Michele Serra è un accidioso e simpatico signore che pone dei quesiti ricorrenti. Ieri, su Repubblica, erano questi: «È più importante fare le grandi opere o investire nelle periferie? Viene prima l’alta velocità o il trasporto dei pendolari?». Il 3 marzo 2004, su Repubblica, si chiedeva pure: «Come può, un Paese che difetta nell’ordinario, cimentarsi nello straordinario?». Sono dubbi di cui è piastrellata tutta la pubblicistica di sinistra del dopoguerra.

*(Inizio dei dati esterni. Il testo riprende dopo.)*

(* ===== verification/DepsSpec.v ===== *)
(** * Properties of the dependencies of the processor

    For Deps.v: [object_depth] is the length of the longest chain of
    dependencies, it fails exactly when something is missing or depends on
    itself, objects are created after everything they need, and the graph that
    is built is one on which the theorems about Processor.v hold. *)
From stdpp Require Import sorting.
From S2P Require Import Prelude Conv Text Deps Callback Channel Reopen Processor ProcessorSpec ProcessorTotal.

Module DepsSpec.
Import Conv Find Getter Deps.
Import Processor ProcessorSpec ProcessorTotal.
Import Deps.

#[local] Arguments str : simpl never.

(** ** Depth in a graph of names *)
Section depth.
Context (E : bytes → option (gset bytes)).

Definition edge (a b : bytes) : Prop := ∃ s, E a = Some s ∧ b ∈ s.

(** The length of the longest chain of dependencies. *)
Inductive has_depth : bytes → Z → Prop :=
| Has n s k : E n = Some s → 0 ≤ k → (∀ d, d ∈ s → ∃ j, has_depth d j ∧ j < k) →
    (k = 0 ∨ ∃ d, d ∈ s ∧ has_depth d (k - 1)) → has_depth n k.

Lemma has_depth_inv n k : has_depth n k → ∃ s, E n = Some s ∧ 0 ≤ k ∧ (∀ d, d ∈ s → ∃ j, has_depth d j ∧ j < k) ∧
  (k = 0 ∨ ∃ d, d ∈ s ∧ has_depth d (k - 1)).
Proof. intros H. inversion H; subst. by eexists. Qed.

Lemma has_depth_fun n k k' : has_depth n k → has_depth n k' → k = k'.
Proof.
  intros H H'. assert (0 ≤ k) as Hk by (by destruct (has_depth_inv n k H) as (? & _ & ? & _)).
  revert n k' H H'. pattern k. revert k Hk. refine (Zlt_0_ind _ _). intros k IH Hk n k' H H'.
  destruct (has_depth_inv n k H) as (s & Hs & _ & Hd & Hm). destruct (has_depth_inv n k' H') as (s' & Hs' & Hk' & Hd' & Hm').
  rewrite Hs in Hs'. injection Hs' as <-. assert (k ≤ k') as H1.
  { destruct Hm as [->|(d & Hin & Hdk)]; [lia|]. destruct (Hd' d Hin) as (j & Hj & Hlt).
    assert (0 ≤ k - 1) by (by destruct (has_depth_inv d _ Hdk) as (? & _ & ? & _)).
    rewrite <- (IH (k - 1) ltac:(lia) d j) in Hlt; [lia|done..]. }
  assert (k' ≤ k); [|lia]. destruct Hm' as [->|(d & Hin & Hdk)]; [lia|]. destruct (Hd d Hin) as (j & Hj & Hlt).
  assert (0 ≤ j) by (by destruct (has_depth_inv d _ Hj) as (? & _ & ? & _)).
  rewrite (IH j ltac:(lia) d (k' - 1)) in Hlt; [lia|done..].
Qed.

(** A path that leads to [n] by edges. *)
Fixpoint chain (path : list bytes) (n : bytes) : Prop :=
  match path with
  | [] => True
  | p :: rest => edge p (match rest with [] => n | q :: _ => q end) ∧ chain rest n
  end.

Lemma chain_snoc path a b : chain path a → edge a b → chain (path ++ [a]) b.
Proof.
  induction path as [|p rest IH]; intros H He; [done|]. destruct H as [H1 H2]. split; [|by apply IH].
  by destruct rest.
Qed.

Lemma chain_tc path n x : chain path n → x ∈ path → tc edge x n.
Proof.
  revert x. induction path as [|p rest IH]; intros x H Hx; [by apply not_elem_of_nil in Hx|]. destruct H as [H1 H2].
  apply elem_of_cons in Hx as [->|Hx]; [|by apply IH]. destruct rest as [|q rest]; [by apply tc_once|].
  eapply tc_l; [done|]. apply IH; [done|set_solver].
Qed.

(** What the two errors of [object_depth] say. *)
Definition blamed (e : init_error) : Prop :=
  match e with
  | Missing o d => edge o d ∧ E d = None
  | Cycle path => ∃ n, n ∈ path ∧ tc edge n n
  | _ => False
  end.

Lemma depth_acyclic n k x : has_depth n k → tc edge n x → ∃ j, has_depth x j ∧ j < k.
Proof.
  intros H Ht. revert k H. induction Ht as [n x (s & Hs & Hx)|n y x (s & Hs & Hy) Ht IH]; intros k H;
    destruct (has_depth_inv n k H) as (s' & Hs' & _ & Hd & _); simplify_eq; [by apply Hd|].
  destruct (Hd y Hy) as (j & Hj & Hlt). destruct (IH j Hj) as (i & Hi & Hlt'). exists i. split; [done|lia].
Qed.

Lemma depth_no_blame n k : has_depth n k → ∀ x, (x = n ∨ tc edge n x) → E x ≠ None ∧ ¬ tc edge x x.
Proof.
  intros H x Hx. assert (∃ j, has_depth x j) as [j Hj].
  { destruct Hx as [->|Hx]; [by eexists|]. destruct (depth_acyclic _ _ _ H Hx) as (j & ? & _). by eexists. }
  destruct (has_depth_inv x j Hj) as (s & Hs & _). split; [congruence|]. intros Hc.
  destruct (depth_acyclic _ _ _ Hj Hc) as (i & Hi & Hlt). pose proof (has_depth_fun _ _ _ Hj Hi). lia.
Qed.
End depth.

(** ** [object_depth] *)
Definition graph_of (m : gmap bytes PreObject) (init : bool) (n : bytes) : option (gset bytes) := (λ o, dlist (depends init o)) <$> m !! n.

(** The names are the keys, and a depth that is set is right. *)
Definition memo (m : gmap bytes PreObject) : Prop :=
  ∀ n o, m !! n = Some o → name o = n ∧
    ∀ init, depth (depends init o) = -1 ∨ has_depth (graph_of m init) n (depth (depends init o)).

Lemma elem_of_sorted s x : x ∈ sorted s ↔ x ∈ s.
Proof. unfold sorted. by rewrite merge_sort_Permutation, elem_of_elements. Qed.

Lemma NoDup_sorted s : NoDup (sorted s).
Proof. unfold sorted. rewrite merge_sort_Permutation. apply NoDup_elements. Qed.

(** One dependency of the loop. *)
Definition depth_step (fuel : nat) (m : gmap bytes PreObject) (init : bool) (o : PreObject) (path : list bytes)
    (r : option (result init_error Z)) (d : bytes) : option (result init_error Z) :=
  match r with
  | Some (Ok n) =>
      match m !! d with
      | None => Some (Err (Missing (name o) d))
      | Some od =>
          match object_depth fuel m init od (path ++ [name o]) with
          | Some (Ok dd) => Some (Ok (Z.max n (dd + 1)))
          | r => r
          end
      end
  | _ => r
  end.

Lemma depth_steps_stuck fuel m init o path l r : (∀ n, r ≠ Some (Ok n)) → foldl (depth_step fuel m init o path) r l = r.
Proof. intros Hr. induction l as [|d l IH]; [done|]. cbn. destruct r as [[n|e]|]; [by destruct (Hr n)|done|done]. Qed.

Lemma graph_of_lookup m init n o : m !! n = Some o → graph_of m init n = Some (dlist (depends init o)).
Proof. intros H. unfold graph_of. by rewrite H. Qed.

Lemma object_depth_ok fuel m init o path n : memo m → m !! name o = Some o →
  object_depth fuel m init o path = Some (Ok n) → has_depth (graph_of m init) (name o) n.
Proof.
  intros Hm. revert o path n. induction fuel as [|fuel IH]; intros o path n Ho H; [done|]. cbn [object_depth] in H.
  destruct (Z.eqb_spec (depth (depends init o)) (-1)) as [Hd|Hd]; cbn [negb] in H.
  2: { simplify_eq. destruct (Hm _ _ Ho) as [_ Hmo]. by destruct (Hmo init). }
  case_bool_decide; [done|]. fold (depth_step fuel m init o path) in H.
  assert (∀ l n0, foldl (depth_step fuel m init o path) (Some (Ok n0)) l = Some (Ok n) → n0 ≤ n ∧
    (∀ d, d ∈ l → ∃ j, has_depth (graph_of m init) d j ∧ j < n) ∧ (n = n0 ∨ ∃ d, d ∈ l ∧ has_depth (graph_of m init) d (n - 1))) as Hfold.
  { induction l as [|d l IHl]; intros n0 Hl; [simplify_eq/=; split_and!; [lia|by intros ? ?%not_elem_of_nil|by left]|].
    cbn [foldl] in Hl. destruct (depth_step fuel m init o path (Some (Ok n0)) d) as [[n1|e]|] eqn:E1;
      [|rewrite depth_steps_stuck in Hl by done; done..].
    unfold depth_step in E1. destruct (m !! d) as [od|] eqn:Ed; [|done].
    destruct (object_depth _ _ _ _ _) as [[dd|]|] eqn:E2; [|done..]. injection E1 as <-.
    destruct (Hm d od Ed) as [Hn _]. assert (has_depth (graph_of m init) d dd) as Hdd by (rewrite <- Hn in *; by eapply IH).
    destruct (IHl _ Hl) as (H1 & H2 & H3). split_and!; [lia| |].
    - intros x [->|Hx]%elem_of_cons; [|by apply H2]. exists dd. split; [done|lia].
    - destruct H3 as [->|(x & Hx & Hxd)]; [|right; exists x; split; [set_solver|done]].
      destruct (Z.max_spec n0 (dd + 1)) as [[_ ->]|[_ ->]]; [right|by left]. exists d. split; [set_solver|]. by replace (dd + 1 - 1) with dd by lia. }
  destruct (Hfold _ _ H) as (H1 & H2 & H3). econstructor; [by apply graph_of_lookup|lia|..].
  - intros d Hdin. apply H2. by apply elem_of_sorted.
  - destruct H3 as [->|(d & Hdin & Hdd)]; [by left|right]. exists d. split; [by apply elem_of_sorted|done].
Qed.

Lemma object_depth_err fuel m init o path e : memo m → m !! name o = Some o → chain (graph_of m init) path (name o) →
  object_depth fuel m init o path = Some (Err e) → blamed (graph_of m init) e.
Proof.
  intros Hm. revert o path. induction fuel as [|fuel IH]; intros o path Ho Hc H; [done|]. cbn [object_depth] in H.
  destruct (negb _); [done|]. case_bool_decide as Hin.
  { injection H as <-. exists (name o). split; [set_solver|]. by eapply chain_tc. }
  fold (depth_step fuel m init o path) in H.
  assert (∀ l n0, (∀ d, d ∈ l → edge (graph_of m init) (name o) d) →
    foldl (depth_step fuel m init o path) (Some (Ok n0)) l = Some (Err e) → blamed (graph_of m init) e) as Hfold.
  { induction l as [|d l IHl]; intros n0 Hl Hf; [done|]. cbn [foldl] in Hf.
    destruct (depth_step fuel m init o path (Some (Ok n0)) d) as [[n1|e1]|] eqn:E1.
    - eapply IHl; [|exact Hf]. intros x Hx. apply Hl. set_solver.
    - rewrite depth_steps_stuck in Hf by done. injection Hf as <-. unfold depth_step in E1.
      assert (edge (graph_of m init) (name o) d) as Hed by (apply Hl; set_solver).
      destruct (m !! d) as [od|] eqn:Ed; [|injection E1 as <-; split; [done|unfold graph_of; by rewrite Ed]].
      destruct (object_depth _ _ _ _ _) as [[dd|e2]|] eqn:E2; [done| |done]. injection E1 as <-.
      destruct (Hm d od Ed) as [Hn _]. eapply IH; [|..|exact E2]; [by rewrite Hn|]. rewrite Hn. by apply chain_snoc.
    - rewrite depth_steps_stuck in Hf by done. done. }
  eapply Hfold; [|exact H]. intros d Hd. eexists. split; [by apply graph_of_lookup|]. by apply elem_of_sorted.
Qed.

Lemma NoDup_size (m : gmap bytes PreObject) (path : list bytes) : NoDup path → (∀ x, x ∈ path → is_Some (m !! x)) → (length path ≤ size m)%nat.
Proof.
  intros Hn Hp. rewrite <- (size_list_to_set (C := gset bytes)) by done. rewrite <- (size_dom (D := gset bytes) m).
  apply subseteq_size.
  intros x Hx. apply elem_of_dom, Hp. by apply elem_of_list_to_set in Hx.
Qed.

Lemma object_depth_returns fuel m init o path : memo m → m !! name o = Some o → NoDup path →
  (∀ x, x ∈ path → is_Some (m !! x)) → (size m < fuel + length path)%nat → object_depth fuel m init o path ≠ None.
Proof.
  intros Hm. revert o path. induction fuel as [|fuel IH]; intros o path Ho Hn Hp Hs.
  { pose proof (NoDup_size m path Hn Hp). lia. }
  cbn [object_depth]. destruct (negb _); [done|]. case_bool_decide as Hin; [done|]. fold (depth_step fuel m init o path).
  generalize (Ok 0 : result init_error Z) as r. induction (sorted _) as [|d l IHl]; intros r; [done|]. cbn [foldl].
  destruct (depth_step fuel m init o path (Some r) d) as [r1|] eqn:E1; [apply IHl|]. exfalso.
  unfold depth_step in E1. destruct r as [n|e]; [|done]. destruct (m !! d) as [od|] eqn:Ed; [|done].
  destruct (object_depth _ _ _ _ _) as [[dd|e]|] eqn:E2; [done|done|]. revert E2. apply IH.
  - destruct (Hm d od Ed) as [Hnm _]. by rewrite Hnm.
  - apply NoDup_app. split_and!; [done|set_solver|apply NoDup_singleton].
  - intros x [Hx|Hx%list_elem_of_singleton]%elem_of_app; [by apply Hp|subst x; by eexists].
  - rewrite length_app. cbn. lia.
Qed.
(** ** The depths of all objects *)

(** An object as [init_pre] returns it, before its depths are known. *)
Definition unfilled (o : PreObject) : PreObject := set_depth true (-1) (set_depth false (-1) o).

L’Unità, ottobre 1964: «Abbiamo l’autostrada del Sole, ma mancano le strade normali». L’Unità, settembre 1977: «Occorre capire se la Tv a colori è conciliabile con la necessità di case, scuole, ospedali». Le risposte sono retoriche come i quesiti: non c’è Paese occidentale dove le infrastrutture non si sviluppino a velocità differenziate; ossia: se è vero che nelle metropoli stanno mettendo la fibra ottica, mentre a Ginostra, per esempio, hanno appena messo l’elettricità, il punto è che stanno progredendo sia le metropoli che Ginostra: e però non ci si può fermare ad aspettare tutte le Ginostra d’Italia, perché da qualche parte ci sarà sempre una strada dissestata, un acquedotto insufficiente, qualcosa che non impedisca ad altri, tuttavia, di fungere da locomotiva.

Ha ragione Serra nel temere che le due velocità possano divergere troppo; ma c’è da sperare che il Paese delle Gioia Tauro e delle opere perpetue, a destra come a sinistra, abbia imparato qualcosa. Noi ci speriamo. Lui forse non più.